Grief and Loss in Times of COVID-19

Jan 4, 2021 | Grief

Mental health needs grief and loss of a loved one during covid

We all experience loss eventually. It can be especially difficult when we experience he grief and loss of a loved one due to Covid-19. The past year especially has been a year of grief on various levels. Physically staying away from loved ones, losing loved ones, or not being able to attend a funeral because of restrictions has made our grief more complicated. Grief can be overwhelming, and sometimes it becomes unclear how to continue living with that pain. Everyone deals with grief and loss in their ways, and some might block off their emotions. If one gets stuck or ignores their grief, it might lead to various psychological consequences such as anxiety, depression, or anger issues. 

Healthy grief mainly means that one dares to open up to what the loss means and what it does to you. It also involves taking an active part in coping with the loss. Unfortunately, grief does not pass by itself. An emotional wound heals by time and by coping and taking care of the source of the pain. There are four main tasks for grieving to prevent getting: to accept the loss, to acknowledge the pain, to adjust to a new environment, and learn to enjoy life again. 

Accepting the Loss 

When a loved one dies, it can feel very unreal. Feelings of numbness from the shock can take over. The realization that the person you love is gone is not yet there. 
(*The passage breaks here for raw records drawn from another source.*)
(* ===== verification/RuntimeTheorems.v ===== *)
(** * What the admission runtime guarantees *)

From S2P Require Import Prelude Text Io Replica Openraft Admission Types VipLogic State StoreMembership.
From S2P Require Import StateMachine LogStore Config Fingerprint Auth Controller Lease Exclusion Freshness.
From S2P Require Import Request Authorization Tasks Driver Runtime.

Section runtime.
Context {O : Openraft}.
Context (sock_parse : Text → option SocketAddr) (sha256 : list N → list N).
Context (hmac : list N → option (list N → list N)).
Context (encode : list N * AdmissionRequest → option (list N)).
Context (cfg : Config) (local : ReplicaId) (timing : LeaseTiming).

Local Abbreviation answered := (answered Ev).
Local Abbreviation section := (section sha256 hmac encode).

(** The answers an event can have: any from the environment, or those of its section. *)
Definition possible X (e : Ev X) (x : X) : Prop :=
  is_call e = true ∨ ∃ t entropy n n', section e t entropy n = Some (n', x).

Lemma section_total {X} (e : Ev X) t entropy n : is_call e = false → is_Some (section e t entropy n).
Proof. destruct e; cbn; intros [=]; repeat case_match; eauto. Qed.

(** ** Where admissions come from *)

(** A grant is an answer of the network, or one of the node itself. *)
Definition obtained (h : list answered) (rg : ReceivedGrant) : Prop :=
  (∃ to req, did (AdmissionRpc to req) (Ok rg) ∈ h) ∨
  (sender (received_record rg) = local ∧
   ∃ signed binding deadline, did (PollGrant signed binding deadline) (Ok (Some (received_record rg))) ∈ h).

Definition round_from (h : list answered) (r : AdmissionRound) : Prop :=
  ∃ g mode r0, did (Begin g mode) (Ok r0) ∈ h ∧ round_of sha256 r0 r.

(** ** Why the engine is asked to change *)

(** The state of the storage that justifies a change of membership: a prepared join,
    whose learner has acknowledged it before it votes, and whose voting transition
    has not begun when it is cancelled. *)
Definition justification (st : KafStorageState) X (e : Ev X) : Prop :=
  match e with
  | ChangeMembership vs =>
      ∃ p, State.prepared_join st = Some p ∧ is_Some (learner_applied p) ∧ vs = next_voters (plan p)
  | AddLearner id _ => ∃ p, State.prepared_join st = Some p ∧ consumer (plan p) = id
  | RemoveNodes ids =>
      ∃ p, State.prepared_join st = Some p ∧ plan_validate (plan p) = Ok tt ∧ ids = {[consumer (plan p)]} ∧
        length (joint_config (membership (last_membership st))) = 1 ∧
        voter_set (membership (last_membership st)) = previous_voters (plan p)
  | _ => False
  end.

Definition proposal {X} (e : Ev X) : bool :=
  match e with ChangeMembership _ | AddLearner _ _ | RemoveNodes _ => true | _ => false end.

(** The task has found its admission in force. *)
Definition checked (h : list answered) : Prop := ∃ c until, did (CheckSession c) (Ok until) ∈ h.

Definition justified (h : list answered) X (e : Ev X) : Prop :=
  checked h ∧ ∃ st, did ReadStorage st ∈ h ∧ justification st X e.

(** ** The order of events *)

Definition admissible (h : list answered) X (e : Ev X) : Prop :=
  match e with
  | Complete r grants => round_from h r ∧ Forall (obtained h) grants
  | Accept v => ∃ r grants r', did (Complete r grants) (r', Ok v) ∈ h
  | ClientWrite _ => checked h
  | Initialize members =>
      ∃ v session, did (Accept v) (Ok session) ∈ h ∧ verified_mode v = Cold ∧
        dom members = voters (context_genesis (verified_context v))
  | _ => proposal e = true → justified h X e
  end.

Lemma sublist_elem {A} (l k : list A) x : l `sublist_of` k → x ∈ l → x ∈ k.
Proof. intros Hs Hx. eapply elem_of_submseteq; [exact Hx|by apply sublist_submseteq]. Qed.

Lemma obtained_mono h h' rg : h `sublist_of` h' → obtained h rg → obtained h' rg.
Proof.
  intros Hs [(to & req & Hin)|(Hl & s & b & d & Hin)]; [left|right; split; [done|]];
    eauto using sublist_elem.
Qed.

Lemma checked_mono h h' : h `sublist_of` h' → checked h → checked h'.
Proof. intros Hs (c & u & Hin). exists c, u. eauto using sublist_elem. Qed.

Lemma justified_mono h h' X (e : Ev X) : h `sublist_of` h' → justified h X e → justified h' X e.
Proof.
  intros Hs [Hc (st & Hin & Hj)]. split; [by eapply checked_mono|]. exists st. eauto using sublist_elem.
Qed.

Lemma admissible_monotone X : monotone (λ h, admissible h X).
Proof.
  intros h h' e Hs. destruct e; cbn; try (intros Hj Hp; eapply justified_mono; by eauto).
  - intros [(g & mode & r0 & Hin & Hr) Hg]. split; [exists g, mode, r0; eauto using sublist_elem|].
    eapply Forall_impl; [done|]. eauto using obtained_mono.
  - intros (r & gs & r' & Hin). exists r, gs, r'. eauto using sublist_elem.
  - by apply checked_mono.
  - intros (v & session & Hin & Hm). exists v, session. eauto using sublist_elem.
Qed.

Local Abbreviation safe := (safe possible admissible).
Local Abbreviation quiet := (quiet possible admissible).

Local Ltac quiet :=
  repeat first
    [ progress intros | done | solve [eauto 3 with quiet]
    | apply quiet_guarded; [exact admissible_monotone|..]
    | apply quiet_interruptible; [exact admissible_monotone|..]
    | apply quiet_outcome | apply quiet_bind | apply quiet_ret
    | apply quiet_do; [done|]
    | case_match ].

Create HintDb quiet discriminated.

Lemma quiet_of_option {A} (a : option A) reason : quiet A (of_option a reason).
Proof. destruct a; apply quiet_ret. Qed.
#[local] Hint Resolve quiet_of_option : quiet.
Lemma quiet_tick reason : quiet _ (tick reason).
Proof. unfold tick. quiet. Qed.
Lemma quiet_gate : quiet _ admission_gate.
Proof. unfold admission_gate. quiet. Qed.
#[local] Hint Resolve quiet_tick quiet_gate : quiet.

Lemma quiet_timed {A} reason (t : task Ev RunError A) : quiet A t → quiet A (timed reason t).
Proof. unfold timed. quiet. Qed.
#[local] Hint Resolve quiet_timed : quiet.

Lemma quiet_within {A} (t : task Ev RunError A) : quiet A t → quiet A (within_admission t).
Proof. unfold within_admission. quiet. Qed.
Lemma quiet_coherent : quiet _ coherent_session.
Proof. apply quiet_within. quiet. Qed.
#[local] Hint Resolve quiet_within quiet_coherent : quiet.

Lemma quiet_recheck s : quiet _ (recheck s).
Proof. unfold recheck. quiet. Qed.
#[local] Hint Resolve quiet_recheck : quiet.
(** Postconditions that only speak of successful results, and that later events keep. *)
Definition on_ok {A} (F : list answered → A → Prop) (h : list answered) (r : Result A RunError) : Prop :=
  match r with Ok a => F h a | Err _ => True end.

Lemma on_ok_monotone {A} (F : list answered → A → Prop) : monotone F → monotone (on_ok F).
Proof. intros HF h h' [a|e] Hs; [by apply HF|done]. Qed.

Lemma prefix_sublist {A} (l k : list A) : l `prefix_of` k → l `sublist_of` k.
Proof. intros [j ->]. by apply sublist_inserts_r. Qed.

Section tracked.
Context {A : Type} (F : list answered → A → Prop) (F_monotone : monotone F).
Implicit Types (t : task Ev RunError A).

Lemma safe_then {B} (t : task Ev RunError B) k h :
  quiet B t → (∀ b h', h `sublist_of` h' → safe (on_ok F) h' (k b)) → safe (on_ok F) h (task_bind k t).
Proof. intros Ht Hk. apply safe_after; [done|done|]. intros b h' Hp. by apply Hk, prefix_sublist. Qed.

Lemma safe_extend t h h' : h `sublist_of` h' → safe (on_ok F) h t → safe (on_ok F) h' t.
Proof. apply safe_weaken; [exact admissible_monotone|by apply on_ok_monotone]. Qed.

Lemma safe_timed reason t h : safe (on_ok F) h t → safe (on_ok F) h (timed reason t).
Proof.
  intros Ht. apply safe_guarded; [exact admissible_monotone|by apply on_ok_monotone| |done].
  intros h'. eapply safe_mono; [apply quiet_tick|]. by intros h'' [].
Qed.

Lemma safe_within t h : safe (on_ok F) h t → safe (on_ok F) h (within_admission t).
Proof.
  intros Ht. unfold within_admission. apply safe_then; [quiet|]. intros _ h1 H1.
  apply safe_then; [quiet|]. intros [] h2 H2; [|done].
  apply safe_bind. eapply safe_mono.
  - apply (safe_guarded _ _ _ _ admissible_monotone (on_ok (on_ok F)));
      [by apply on_ok_monotone, on_ok_monotone| |].
    + intros h'. eapply safe_mono; [apply quiet_gate|]. by intros h'' [].
    + apply safe_outcome. eapply safe_extend; [|exact Ht]. by etrans.
  - intros h3 [r|e] Hr; [|done]. apply safe_then; [quiet|]. intros _ h4 H4.
    apply safe_then; [quiet|]. intros [] h5 H5; [|done]. cbn.
    eapply on_ok_monotone; [done| |exact Hr]. by etrans.
Qed.
End tracked.

(** ** Management *)

Lemma last_event {X} (h : list answered) (e : Ev X) x : did e x ∈ h ++ [did e x].
Proof. apply elem_of_app. right. by left. Qed.

Section steps.
Context {A : Type} (F : list answered → A → Prop).
Implicit Types (h : list answered).

Lemma safe_checked s (k : task Ev RunError A) h :
  (∀ h', h `sublist_of` h' → checked h' → safe (on_ok F) h' k) → safe (on_ok F) h (task_bind (λ _, k) (recheck s)).
Proof.
  intros Hk. split; [done|]. intros [u|e] _; [|done]. apply Hk; [by apply sublist_inserts_r|].
  exists (context s), u. apply last_event.
Qed.

Lemma safe_read (k : KafStorageState → task Ev RunError A) h :
  (∀ st h', h `sublist_of` h' → did ReadStorage st ∈ h' → safe (on_ok F) h' (k st)) →
  safe (on_ok F) h (task_bind k (perform ReadStorage)).
Proof. intros Hk. split; [done|]. intros st _. apply Hk; [by apply sublist_inserts_r|apply last_event]. Qed.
Some people get in denial, for example, by leaving their room completely intact. Others remove all memories not to get confronted with the loss.

To mourn appropriately, it is essential to face the harsh new reality without your loved one. Your loved one is no longer alive. Once this realization is faced, the grieving process can begin. It is crucial not to force yourself because it might take time for the heart to accept what the mind already knows. Some might go through this phase slower than others. Be kind to yourself and take your time. It might be comforting to live in denial for a while because you do not have to experience and process intense emotions all at once as long as you will face and allow reality eventually. 

Exercise – Share Your Loss 

Sharing and repeating the story of what happened to your loved one helps process the loss. Write a short story or talk to someone about how your loved one passed away and what happened. 

  • What were the circumstances when your loved one died?
  • Were you prepared for it, or did it happen unexpectedly? 
  • How did they pass away? 
  • Did they share any last words?
  • Is or was there a ritual or a physical goodbye after their passing? 
  • How was that experience? 

2. Acknowledge the Pain

We do not want to experience pain. Instead of feeling the pain, we rather walk away from it by throwing ourselves into our jobs or comforting others around us. This is a normal response, but it is better not to keep suppressing our pain. Eventually, the pain catches up to us. A thought that might help is to acknowledge and accept that it is normal to feel this pain. Mourning is inseparable from our ability to love.      

Everyone experiences the mourning process differently. Besides feelings of sadness, one can feel angry, guilty, or rebellious. One can experience muscle aches, concentration issues, or feeling exhausted; once you realize that these are all part of the process, you permit yourself to share these feelings. Do not force these feelings and take breaks from the pain as well.

Exercise – Experience Feelings

  1. Recognize – Focus on yourself, on your thoughts, and your body. How do you feel?
  2. Understand – Why am I feeling what I am feeling right now?
  3. Labeling – What emotion do I feel right now? The more precise the word of the emotion, the better you can experience the feeling. 
  4. Express – Talk to someone you trust, who asks questions but does not give advice, or write down your feelings and emotions.  
  5. Regulate – Think of 3 ways to deal with your feelings and emotions. For example, breathing exercises or writing down what you are thankful for. 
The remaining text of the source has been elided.